I did make it to that neurology appointment on Tuesday morning. The pain was around an ‘8’ at that point. I described my symptoms in as much detail as I could manage, along with the unusual progression of pain. “I know what is wrong with you,” my neurologist said. In less than 10 minutes, I was diagnosed with occipital neuralgia, which you can learn more about here. Now, some of the treatments for occipital neuralgia are gabapentin, anti-inflammatories, muscle relaxers and physical therapy, all which I already utilize. So, I was offered a nerve block to help relieve my severe pain. To the uninitiated, an occipital nerve block requires a needle to the neck. (Technically, it is far more sophisticated than that, but do you really need to know more?)
I hate needles, really anything that is pointy and aimed towards my person. It goes beyond hate and firmly plants itself into the phobia category. The technical name for my specific phobia is aichmophobia, which is “a morbid fear of sharp or pointed objects (such as scissors or a needle)”. You would think that, given my foray into almost competition-style poking and prodding, I would be desensitized to a large extent. Alas, you would be wrong. So, if I ever mention that I want to be jabbed with a needle, this should be a key indicator that I have reached the very limit of my pain tolerance. I, without hesitation, accepted the nerve block.
I don’t think it is possible, at this point, to adequately describe the level of relief I experienced. It was almost immediate. There was pain that I didn’t even know existed, just from carrying it so long. My jaw unclenched for the first time in probably 15 years. It was as close to a miracle as I could ever imagine. I cried from relief and a burgeoning sense of hope for the future. The nerve block cut back on the number of headache and migraine days I had. I went from an average of two migraines a week, to one. Headache days were practically nonexistent. My neck also stopped making that incessant sound of angry crunching. (Yes, it is as gross sounding as you imagine!)

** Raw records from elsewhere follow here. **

(* ===== verification/LogSys.v ===== *)
(** * kernel/log.c: any number of concurrent system calls

    [lsys] is the log, the system calls between begin_op() and end_op() with
    the number of blocks each has logged, and how far the end_op() that
    commits has come. *)

From stdpp Require Import base sets strings numbers list.
From coqutil Require Import Byte Word.LittleEndianList.
From S2P Require Import Prelude Riscv Spinlock Block Sleeplock Bio BioLru BioFacts BioOps BioThms.
From S2P Require Import Log LogFacts LogRun LogCrash LogBoot.

Inductive phase := Running | Committing (pid : Z) | Committed (pid : Z).

Record lsys := LSys { ls : lstate; ops : list (Z * Z); ph : phase }.

(** The logged blocks. *)
Definition logged (s : lstate) : list Z := take (Z.to_nat (lh_n s)) (lh_block s).

(** Process [pid] has logged all it changed of the buffers it holds. *)
Definition clean_or_logged (s : lstate) (x : Z) : Prop := bview (lg_bc s) x = dsk (lg_bc s) x ∨ x ∈ logged s.
Definition all_logged (pid : Z) (s : lstate) : Prop := ∀ x, bhold (lg_bc s) x = Some pid → clean_or_logged s x.

(** The reservations left to the system calls. *)
Definition reserved (os : list (Z * Z)) : Z := foldr (λ o n, MAXOPBLOCKS - o.2 + n) 0 os.

Section sys.
Context {D : DiskDriver} (start nlog : Z).

(** System calls leave the log area alone, write at most MAXOPBLOCKS blocks
    each, and log what they change before they release it. *)
Inductive lstep : lsys → lsys → Prop :=
| step_begin s s' os p pid :
    pid ∉ os.*1 → begin_op s = Ret tt s' → lstep (LSys s os p) (LSys s' ((pid, 0) :: os) p)
| step_read s os p pid bn i c :
    ¬ log_area start nlog bn → small bn → bref (lg_bc s) bn < 2 ^ 32 - 3 →
    bread pid ROOTDEV bn (lg_bc s) = Ret i c → lstep (LSys s os p) (LSys (set_lg_bc c s) os p)
| step_change s os p pid bn i g c :
    pid ∈ os.*1 → bheld (lg_bc s) pid i bn → block_ok (g (b_data (getb i (lg_bc s)))) →
    bmodify i g (lg_bc s) = Ret tt c → lstep (LSys s os p) (LSys (set_lg_bc c s) os p)
| step_log os1 os2 s s' p pid u bn i :
    u < MAXOPBLOCKS → bheld (lg_bc s) pid i bn → bref (lg_bc s) bn < 2 ^ 32 - 2 →
    log_write i s = Ret tt s' →
    lstep (LSys s (os1 ++ (pid, u) :: os2) p) (LSys s' (os1 ++ (pid, u + 1) :: os2) p)
| step_release s os p pid bn i c :
    bheld (lg_bc s) pid i bn → clean_or_logged s bn → brelse pid i (lg_bc s) = Ret tt c →
    lstep (LSys s os p) (LSys (set_lg_bc c s) os p)
| step_end os1 os2 s s' pid u dc :
    all_logged pid s → end_op_enter s = Ret dc s' →
    lstep (LSys s (os1 ++ (pid, u) :: os2) Running) (LSys s' (os1 ++ os2) (if dc : bool then Committing pid else Running))
| step_commit s s' os pid P :
    (∀ x, x ∈ logged s → bhold (lg_bc s) x = None) → refs_in (bref (lg_bc s)) P → (length P < NBUF)%nat →
    commit pid s = Ret tt s' → lstep (LSys s os (Committing pid)) (LSys s' os (Committed pid))
| step_leave s s' os pid :
    end_op_leave s = Ret tt s' → lstep (LSys s os (Committed pid)) (LSys s' os Running).

(** ** The invariant *)

Definition phase_ok (s : lstate) (os : list (Z * Z)) (p : phase) : Prop :=
  match p with
  | Running => lg_committing s = false
  | Committing _ => lg_committing s = true ∧ os = []
  | Committed _ => lg_committing s = true ∧ os = [] ∧ lh_n s = 0
  end.

Record log_ok (s : lstate) (bl : list Z) : Prop := {
  lo_lock : lg_lock s = false;
  lo_dev : lg_dev s = ROOTDEV;
  lo_start : lg_start s = start;
  lo_size : lg_size s = nlog;
  lo_n : lh_n s = Z.of_nat (length bl);
  lo_fit : 0 < nlog ∧ Z.of_nat (length bl) < nlog;
  lo_len : length (lh_block s) = Z.to_nat LOGSIZE;
  lo_lh : lh_has s 0 bl;
  lo_nodup : NoDup bl;
  lo_small : Forall small bl;
  lo_home b : b ∈ bl → ¬ log_area start nlog b
}.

At the time of writing, I am about three weeks out. The block started losing its’ effectiveness around the two-week mark, as relief became patchy and my chronic head pain returned. In some ways, I think the return of my pain has fueled my struggles with mental health. To go from complete relief to constant pain again is a shock to the system. I will need some time to get used to that. Yesterday, I called my neurologist to update him on my pain levels and schedule another block. I will likely not receive one for another couple of months. For the time in-between, I am focusing on physical therapy, ice and heat therapy, and an increase in my gabapentin. While I am sad that I do not have perfectly long-lasting relief, I am incredibly grateful for the time I did have. It was priceless. But you know that come July, I will happily head into my neurologist’s office for another needle to the neck.